Task description -
Write out the records again, exactly. Nothing may be dropped.

Available records -
(** On two vectors of four probabilities the ensemble fails only on a
    predicted class that is not an index of [MOOD_NAMES]. *)
Lemma ensemble_four (pred1 pred2 : Z) (p1 p2 : list Q) :
  length p1 = 4%nat -> length p2 = 4%nat ->
  exists k s primary secondary,
    np_argmax (blend p1 p2) = Ret k /\
    (k < 4)%nat /\
    (forall j, (j < 4)%nat -> nth j (blend p1 p2) 0 <= nth k (blend p1 p2) 0) /\
    (forall j, (j < k)%nat -> nth j (blend p1 p2) 0 < nth k (blend p1 p2) 0) /\
    np_argsort (blend p1 p2) !! 2%nat = Some s /\
    MOOD_NAMES !! k = Some primary /\
    MOOD_NAMES !! s = Some secondary /\
    ensemble pred1 pred2 p1 p2 =
      (m1 ← py_index MOOD_NAMES pred1;
       m2 ← py_index MOOD_NAMES pred2;
       Ret {| primary_mood := primary;
              secondary_mood := secondary;
              model1_prediction := m1;
              model2_prediction := m2;
              confidence := combine MOOD_NAMES (blend p1 p2) |}).
Proof.
  intros H1 H2.
  assert (Hlen : length (blend p1 p2) = 4%nat)
    by (rewrite blend_length; congruence).
  destruct (np_argmax_spec (blend p1 p2)) as (k & Hk & Hk4 & Hmax & Hfirst).
  { intros E. rewrite E in Hlen. discriminate. }
  rewrite Hlen in Hk4, Hmax.
  destruct (lookup_lt_is_Some_2 (np_argsort (blend p1 p2)) 2) as [s Hs].
  { rewrite np_argsort_length. lia. }
  pose proof (argsort_member _ _ _ Hs) as Hs4. rewrite Hlen in Hs4.
  destruct (lookup_lt_is_Some_2 MOOD_NAMES k) as [primary Hp]; [simpl; lia|].
  destruct (lookup_lt_is_Some_2 MOOD_NAMES s) as [secondary Hsec]; [simpl; lia|].
  exists k, s, primary, secondary.
  repeat (split; [assumption|]).
  unfold ensemble.
  rewrite np_add_same_length by (unfold np_scale; rewrite !length_map; congruence).
  fold (blend p1 p2). cbn [mbind res_bind].
  rewrite Hk. cbn [mbind res_bind].
  rewrite (py_index_nat _ _ _ Hp). cbn [mbind res_bind].
  change (-2)%Z with (- Z.of_nat 2)%Z.
  rewrite (py_index_from_end (np_argsort (blend p1 p2)) 2 s);
    [| rewrite np_argsort_length; lia
     | rewrite np_argsort_length, Hlen; exact Hs].
  cbn [mbind res_bind].
  rewrite (py_index_nat _ _ _ Hsec). cbn [mbind res_bind].
  destruct (blend p1 p2) as [|c0 [|c1 [|c2 [|c3 [|? ?]]]]]; try discriminate.
  rewrite confidence_four. reflexivity.
Qed.

Lemma py_index_moods_valid (pred : Z) :
  (-4 <= pred < 4)%Z -> exists m, py_index MOOD_NAMES pred = Ret m.
Proof.
  intros H. destruct (py_index_in_range MOOD_NAMES pred) as (m & Hm & _);
    [simpl; lia|]. eauto.
Qed.

Lemma ensemble_four_returns (pred1 pred2 : Z) (p1 p2 : list Q) :
  length p1 = 4%nat -> length p2 = 4%nat ->
  (-4 <= pred1 < 4)%Z -> (-4 <= pred2 < 4)%Z ->
  exists d, ensemble pred1 pred2 p1 p2 = Ret d.
Proof.
  intros H1 H2 Hp1 Hp2.
  destruct (ensemble_four pred1 pred2 p1 p2 H1 H2)
    as (k & s & pr & se & _ & _ & _ & _ & _ & _ & _ & He).
  destruct (py_index_moods_valid pred1 Hp1) as [m1 Hm1].
  destruct (py_index_moods_valid pred2 Hp2) as [m2 Hm2].
  rewrite He, Hm1. cbn [mbind res_bind]. rewrite Hm2. cbn [mbind res_bind].
  eauto.
Qed.

Lemma ensemble_four_decision (pred1 pred2 : Z) (p1 p2 : list Q) (d : decision) :
  length p1 = 4%nat -> length p2 = 4%nat ->
  ensemble pred1 pred2 p1 p2 = Ret d ->
  exists k s,
    np_argmax (blend p1 p2) = Ret k /\
    np_argsort (blend p1 p2) !! 2%nat = Some s /\
    MOOD_NAMES !! k = Some (primary_mood d) /\
    MOOD_NAMES !! s = Some (secondary_mood d) /\
    confidence d = combine MOOD_NAMES (blend p1 p2).
Proof.
  intros H1 H2 Hd.
  destruct (ensemble_four pred1 pred2 p1 p2 H1 H2)
    as (k & s & pr & se & Hk & _ & _ & _ & Hs & Hpr & Hse & He).
  rewrite He in Hd.
  destruct (py_index MOOD_NAMES pred1) as [m1|e]; [|discriminate].
  cbn [mbind res_bind] in Hd.
  destruct (py_index MOOD_NAMES pred2) as [m2|e]; [|discriminate].
  cbn [mbind res_bind] in Hd. injection Hd as <-.
  exists k, s. cbn [primary_mood secondary_mood confidence]. auto.
Qed.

Solution for this exercise -
(** On two vectors of four probabilities the ensemble fails only on a
    predicted class that is not an index of [MOOD_NAMES]. *)
Lemma ensemble_four (pred1 pred2 : Z) (p1 p2 : list Q) :
  length p1 = 4%nat -> length p2 = 4%nat ->
  exists k s primary secondary,
    np_argmax (blend p1 p2) = Ret k /\
    (k < 4)%nat /\
    (forall j, (j < 4)%nat -> nth j (blend p1 p2) 0 <= nth k (blend p1 p2) 0) /\
    (forall j, (j < k)%nat -> nth j (blend p1 p2) 0 < nth k (blend p1 p2) 0) /\
    np_argsort (blend p1 p2) !! 2%nat = Some s /\
    MOOD_NAMES !! k = Some primary /\
    MOOD_NAMES !! s = Some secondary /\
    ensemble pred1 pred2 p1 p2 =
      (m1 ← py_index MOOD_NAMES pred1;
       m2 ← py_index MOOD_NAMES pred2;
       Ret {| primary_mood := primary;
              secondary_mood := secondary;
              model1_prediction := m1;
              model2_prediction := m2;
              confidence := combine MOOD_NAMES (blend p1 p2) |}).
Proof.
  intros H1 H2.
  assert (Hlen : length (blend p1 p2) = 4%nat)
    by (rewrite blend_length; congruence).
  destruct (np_argmax_spec (blend p1 p2)) as (k & Hk & Hk4 & Hmax & Hfirst).
  { intros E. rewrite E in Hlen. discriminate. }
  rewrite Hlen in Hk4, Hmax.
  destruct (lookup_lt_is_Some_2 (np_argsort (blend p1 p2)) 2) as [s Hs].
  { rewrite np_argsort_length. lia. }
  pose proof (argsort_member _ _ _ Hs) as Hs4. rewrite Hlen in Hs4.
  destruct (lookup_lt_is_Some_2 MOOD_NAMES k) as [primary Hp]; [simpl; lia|].
  destruct (lookup_lt_is_Some_2 MOOD_NAMES s) as [secondary Hsec]; [simpl; lia|].
  exists k, s, primary, secondary.
  repeat (split; [assumption|]).
  unfold ensemble.
  rewrite np_add_same_length by (unfold np_scale; rewrite !length_map; congruence).
  fold (blend p1 p2). cbn [mbind res_bind].
  rewrite Hk. cbn [mbind res_bind].
  rewrite (py_index_nat _ _ _ Hp). cbn [mbind res_bind].
  change (-2)%Z with (- Z.of_nat 2)%Z.
  rewrite (py_index_from_end (np_argsort (blend p1 p2)) 2 s);
    [| rewrite np_argsort_length; lia
     | rewrite np_argsort_length, Hlen; exact Hs].
  cbn [mbind res_bind].
  rewrite (py_index_nat _ _ _ Hsec). cbn [mbind res_bind].
  destruct (blend p1 p2) as [|c0 [|c1 [|c2 [|c3 [|? ?]]]]]; try discriminate.
  rewrite confidence_four. reflexivity.
Qed.

Lemma py_index_moods_valid (pred : Z) :
  (-4 <= pred < 4)%Z -> exists m, py_index MOOD_NAMES pred = Ret m.
Proof.
  intros H. destruct (py_index_in_range MOOD_NAMES pred) as (m & Hm & _);
    [simpl; lia|]. eauto.
Qed.

Lemma ensemble_four_returns (pred1 pred2 : Z) (p1 p2 : list Q) :
  length p1 = 4%nat -> length p2 = 4%nat ->
  (-4 <= pred1 < 4)%Z -> (-4 <= pred2 < 4)%Z ->
  exists d, ensemble pred1 pred2 p1 p2 = Ret d.
Proof.
  intros H1 H2 Hp1 Hp2.
  destruct (ensemble_four pred1 pred2 p1 p2 H1 H2)
    as (k & s & pr & se & _ & _ & _ & _ & _ & _ & _ & He).
  destruct (py_index_moods_valid pred1 Hp1) as [m1 Hm1].
  destruct (py_index_moods_valid pred2 Hp2) as [m2 Hm2].
  rewrite He, Hm1. cbn [mbind res_bind]. rewrite Hm2. cbn [mbind res_bind].
  eauto.
Qed.

Lemma ensemble_four_decision (pred1 pred2 : Z) (p1 p2 : list Q) (d : decision) :
  length p1 = 4%nat -> length p2 = 4%nat ->
  ensemble pred1 pred2 p1 p2 = Ret d ->
  exists k s,
    np_argmax (blend p1 p2) = Ret k /\
    np_argsort (blend p1 p2) !! 2%nat = Some s /\
    MOOD_NAMES !! k = Some (primary_mood d) /\
    MOOD_NAMES !! s = Some (secondary_mood d) /\
    confidence d = combine MOOD_NAMES (blend p1 p2).
Proof.
  intros H1 H2 Hd.
  destruct (ensemble_four pred1 pred2 p1 p2 H1 H2)
    as (k & s & pr & se & Hk & _ & _ & _ & Hs & Hpr & Hse & He).
  rewrite He in Hd.
  destruct (py_index MOOD_NAMES pred1) as [m1|e]; [|discriminate].
  cbn [mbind res_bind] in Hd.
  destruct (py_index MOOD_NAMES pred2) as [m2|e]; [|discriminate].
  cbn [mbind res_bind] in Hd. injection Hd as <-.
  exists k, s. cbn [primary_mood secondary_mood confidence]. auto.
Qed.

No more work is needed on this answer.